INTEGRATED SYSTEMS APPROACH FOR OPTIMIZED IRRIGATION SCHEDULING FOR COTTON PRODUCTION ENVIRONMENTS IN AUSTRALIA AND THE UNITED STATES
Plant Stress and Germplasm Development Research
2013 Annual Report
1a.Objectives (from AD-416):
Study the effects of combined approaches of deficit irrigation scheduling and conservation tillage systems on cotton production in Australia and the U.S. The proposed research is a multi-disciplinary project involving the integration of breeding, whole-plant physiology, soil science, agronomy, and economics to test the utility of an integrated, producer-friendly irrigation scheduling tool in water-limited production environments. Additionally, this research will enhance our knowledge of whole-plant and system (soil and crop) responses to timed irrigation deficits, physiological impacts of these deficits on plant performance, and the resulting impact on yield and quality.

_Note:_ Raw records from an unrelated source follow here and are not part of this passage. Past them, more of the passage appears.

(* ===== verification/Links.v ===== *)
(** Invitation links: "zpt://join?..." of a controller (internal/api/api.go) and
    "zpt://local?..." of a room without one (internal/node/local.go).

    A link that was printed is read back as it was, whatever its fields hold;
    every link that is accepted has such a printed form. *)
From stdpp Require Import base gmap list strings sets.
From Stdlib Require Import ZArith Lia.
From S2P Require Import Prelude GoStrings GoText Netip NetText AddrText Encoding Bencode Crypto Obfs Identity Url Pki Controller NodeState.

Open Scope Z_scope.

Module links.
Import gourl nodestate.

Inductive error : Type :=
  | EForm | EIncomplete | EController (c : bytes) | EKey (e : pki.error) | ESecret | ESubnet | EOwnerDisco | EOwnerWG | EOwnerIP.

(** ** Links of a controller *)

Definition Invite_fields (i : controller.ApiInvite) : Values :=
  [(str "c", controller.i_Controller i); (str "r", controller.i_Room i); (str "k", controller.i_RoomKey i); (str "t", controller.i_Token i)].
Definition Invite_String (i : controller.ApiInvite) : bytes := str "zpt://join?" ++ Encode (Invite_fields i).

Section Literal.
Context (ip_literal : bytes -> option bytes).

(** The URL of a link with the given host, written [zpt://host?...] or [zpt:host?...]. *)
Definition link_query (host s : bytes) : option Values :=
  match Parse ip_literal (TrimSpace s) with
  | Some u =>
    if bool_decide (Scheme u = str "zpt") && (bool_decide (Host u = host) || bool_decide (Opaque u = host))
    then Some (ParseQuery (RawQuery u)) else None
  | None => None
  end.

Definition http_url (c : bytes) : bool :=
  match Parse ip_literal c with
  | Some u => (bool_decide (Scheme u = str "https") || bool_decide (Scheme u = str "http")) && negb (bool_decide (Host u = []))
  | None => false
  end.

Definition ParseInvite (s : bytes) : res error controller.ApiInvite :=
  q ← from_option (link_query (str "join") s) EForm;
  let i := controller.MkApiInvite (TrimRight (Get q (str "c")) 47) (Get q (str "r")) (Get q (str "k")) (Get q (str "t")) in
  if bool_decide (controller.i_Controller i = []) || bool_decide (controller.i_Room i = [])
     || bool_decide (controller.i_RoomKey i = []) || bool_decide (controller.i_Token i = []) then Err EIncomplete
  else if negb (http_url (controller.i_Controller i)) then Err (EController (controller.i_Controller i))
  else _ ← map_err EKey (pki.ParseRoomKey (controller.i_RoomKey i)); Ok i.

(** ** Links of a room without a controller *)

Definition LocalLink_fields (l : LocalLink) : Values :=
  [(str "r", l_RoomID l); (str "k", l_RoomKey l); (str "s", obfs.Secret_String (l_Secret l)); (str "n", Prefix_String (l_Subnet l));
   (str "t", Token l); (str "o", Owner l); (str "d", identity.Key_String (OwnerDisco l)); (str "w", identity.Key_String (OwnerWG l));
   (str "i", Addr_String (OwnerIP l)); (str "e", GoStrings.Join 44 (AddrPort_String <$> l_Endpoints l))].
Definition LocalLink_String (l : LocalLink) : bytes := str "zpt://local?" ++ Encode (LocalLink_fields l).

Context `{CR : Crypto}.
Lemma check_claims_ok clientID m c nonce now cl : check_claims clientID m c nonce now = Ok cl <->
  Iss c = m_Issuer m /\ clientID ∈ audiences (Aud c) /\ SFleb (Exp c) (float64 (pki.Unix now)) = false
  /\ Nonce c = nonce /\ nonce <> [] /\ cl = MkClaims (ToLower (TrimSpace (t_Email c))) (EmailVerified c).
Proof.
  unfold check_claims. case_bool_decide as Hi; cbn [negb]; [| naive_solver].
  assert (existsb (fun a => bool_decide (a = clientID)) (audiences (Aud c)) = true <-> clientID ∈ audiences (Aud c)) as Ha.
  { rewrite existsb_exists. split; [intros (x & Hx & ->%bool_decide_eq_true); by apply list_elem_of_In |].
    intros H. exists clientID. split; [by apply list_elem_of_In | by apply bool_decide_eq_true]. }
  destruct (existsb _ _); cbn [negb]; [| split; [done | intros (_ & H & _); by apply Ha in H]].
  destruct (SFleb _ _); [naive_solver |]. case_bool_decide as Hn; cbn [orb].
  - split; [done |]. intros (_ & _ & _ & H & H' & _). congruence.
  - case_bool_decide as Hn'; cbn [negb]; [| naive_solver]. split.
    + intros [= <-]. split_and!; try done; [by apply Ha | congruence].
    + intros (_ & _ & _ & _ & _ & ->). done.
Qed.

Lemma key_ok o now m kid k o' : key o now m kid = (Ok k, o') -> provider_key o m kid k /\ cfg o' = cfg o.
Proof.
  unfold key. destruct (default ∅ (keys o) !! kid) as [k0 |] eqn:Hk; [intros [= <- <-]; split; [by left | done] |].
  destruct (_ && _); [done |]. destruct (get_keys (JWKSURL m)) as [l |] eqn:Hl; [| done].
  destruct (fold_left add_key l ∅ !! kid) as [k1 |] eqn:Hk1; [| done]. intros [= <- <-]. split; [| done]. right. by exists l.
Qed.

Lemma verify_ok o m token nonce now cl o' : verify o m token nonce now = (Ok cl, o') -> valid_token o m token nonce now cl.
Proof.
  unfold verify. destruct (Split 46 token) as [| h [| p [| s [| ? ?]]]] eqn:Hs; try done.
  destruct (parse_header (b64 h)) as [[alg kid] |] eqn:Hh; [| done]. destruct (key o now m kid) as [[k | |] o1] eqn:Hk; [| done ..].
  destruct (key_ok _ _ _ _ _ _ Hk) as [Hp Hc]. cbn [mbind res_bind]. destruct (sig_ok _ _ _ _) eqn:Hsig; cbn [negb]; [| done].
  destruct (parse_claims (b64 p)) as [c |] eqn:Hcl; [| done]. rewrite Hc. intros [= (H1 & H2 & H3 & H4 & H5 & H6)%check_claims_ok <-].
  exists h, p, s, alg, kid, k, c. by split_and!.
Qed.

(** What a sign-in through the provider has shown: the cookie the panel set for
    it, the provider's answer to it, a valid ID token with a verified address, and
    the user bound to that address. *)
Definition vouched (svc : controller.Service) (o : oidcClient) (now : Z) (cookie : option bytes) (q : gmap bytes bytes) (row : store.user_row) : Prop :=
  exists state nonce verifier m o1 id_token cl,
      Split 46 (default [] cookie) = [state; nonce; verifier] /\ query q (str "state") = state /\ state <> []
      /\ discover o = (Ok m, o1) /\ valid_token o1 m id_token nonce now cl /\ Verified cl = true /\ Email cl <> []
      /\ row ∈ store.users (controller.st svc) /\ store.oidc_email row = Email cl.

Lemma oidcCallback_result svc o now redirect cookie q tok csrf r svc' o' : store.wf (controller.st svc) ->
  oidcCallback svc o now redirect cookie q tok csrf = (r, svc', o') ->
  match r with
  | Fail => svc' = svc
  | SignedIn token => exists row, vouched svc o now cookie q row /\ opens (controller.st svc') now token (randomToken csrf) row
  end.
Proof.
  intros Hd. unfold oidcCallback. destruct cookie as [c |]; [| by intros [= <- <- <-]].
  destruct (Split 46 c) as [| state [| nonce [| verifier [| ? ?]]]] eqn:Hs; try by intros [= <- <- <-].
  destruct (bool_decide (query q (str "state") = []) || _) eqn:H1; [by intros [= <- <- <-] |].
  apply orb_false_iff in H1 as [Hne%bool_decide_eq_false Hst%negb_false_iff%bool_decide_eq_true].
  destruct (negb (bool_decide (query q (str "error") = [])) || _); [by intros [= <- <- <-] |].
  destruct (exchange o redirect _ nonce verifier now) as [[cl | |] o2] eqn:Hex.
  2, 3: by intros [= <- <- <-].
  destruct (negb (Verified cl) || _) eqn:H2; [by intros [= <- <- <-] |].
  apply orb_false_iff in H2 as [Hv%negb_false_iff Hem%bool_decide_eq_false].
  unfold exchange in Hex. destruct (discover o) as [[m | |] o1] eqn:Hdis; [| done ..].
  destruct (post_token _ _) as [idt |]; [| done]. case_bool_decide; [done |]. apply verify_ok in Hex.
  unfold LoginOIDC. destruct (in_read svc _) as [u | |] eqn:Hu; [| by intros [= <- <- <-] ..].
  destruct (newSession svc now u _ tok csrf) as [x svc1] eqn:Hn. intros E.
  assert (r = match x with Ok t => SignedIn t | _ => Fail end /\ svc' = svc1) as [-> ->] by (destruct x; by injection E as <- <- <-).
  destruct x as [token | |]; [| by apply (newSession_err _ _ _ _ _ _ _ _ Hn) ..].
  apply in_read_ok in Hu as (d & Hu%login_tx_ok). unfold store.UserByOIDCEmail in Hu. rewrite bool_decide_eq_false_2 in Hu by done.
  apply store.tx_bind_ok in Hu as (row & d1 & Hrow & Hu). injection Hu as <- <-. unfold store.one in Hrow.
  destruct (List.find _ _) as [y |] eqn:Hf; [| done]. injection Hrow as -> <-. apply store.find_spec in Hf as [Hin Ho%bool_decide_eq_true].
  destruct (newSession_ok _ _ _ _ _ _ _ _ Hn) as (-> & _). exists row. split; [| exact (newSession_opens _ _ _ _ _ _ _ _ Hn row (find_uid _ row Hd Hin))].
  exists state, nonce, verifier, m, o1, idt, cl. split_and!; try done; congruence.
Qed.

1b.Approach (from AD-416):
1. Field studies comparing irrigation scheduling treatments utilizing a number of different temperature thresholds embedded in the BIOTIC system. The results from these experiments will help to refine the most appropriate threshold for deficit irrigation systems with limited water in different growing environments.
2. Conduct field trials using BIOTIC scheduling approach in isolation and in combination with other crop measures used for irrigation scheduling (e.g., soil moisture, crop factors), and analyze metabolic and physiological response to these irrigation regimes.
3. Deliver to industry a comprehensive assessment of and guidelines for the use of the BIOTIC for irrigation scheduling in water-limited environments to improve yield, quality, and water use and the impacts on conservation tillage and cover cropping systems on cotton production in water-limited environments.
The U.S. trial for 2013 failed as a result of two extreme weather events that included hail and high winds. The first 4 planting dates were destroyed. Subsequent plantings failed due to equipment failure at sowing. Findings generated from this research in both the US and Australian field sites will be presented in September 2013. A manuscript for the metabolic profiling experiments from 2011 and 2012 is currently being written for submission in November 2013.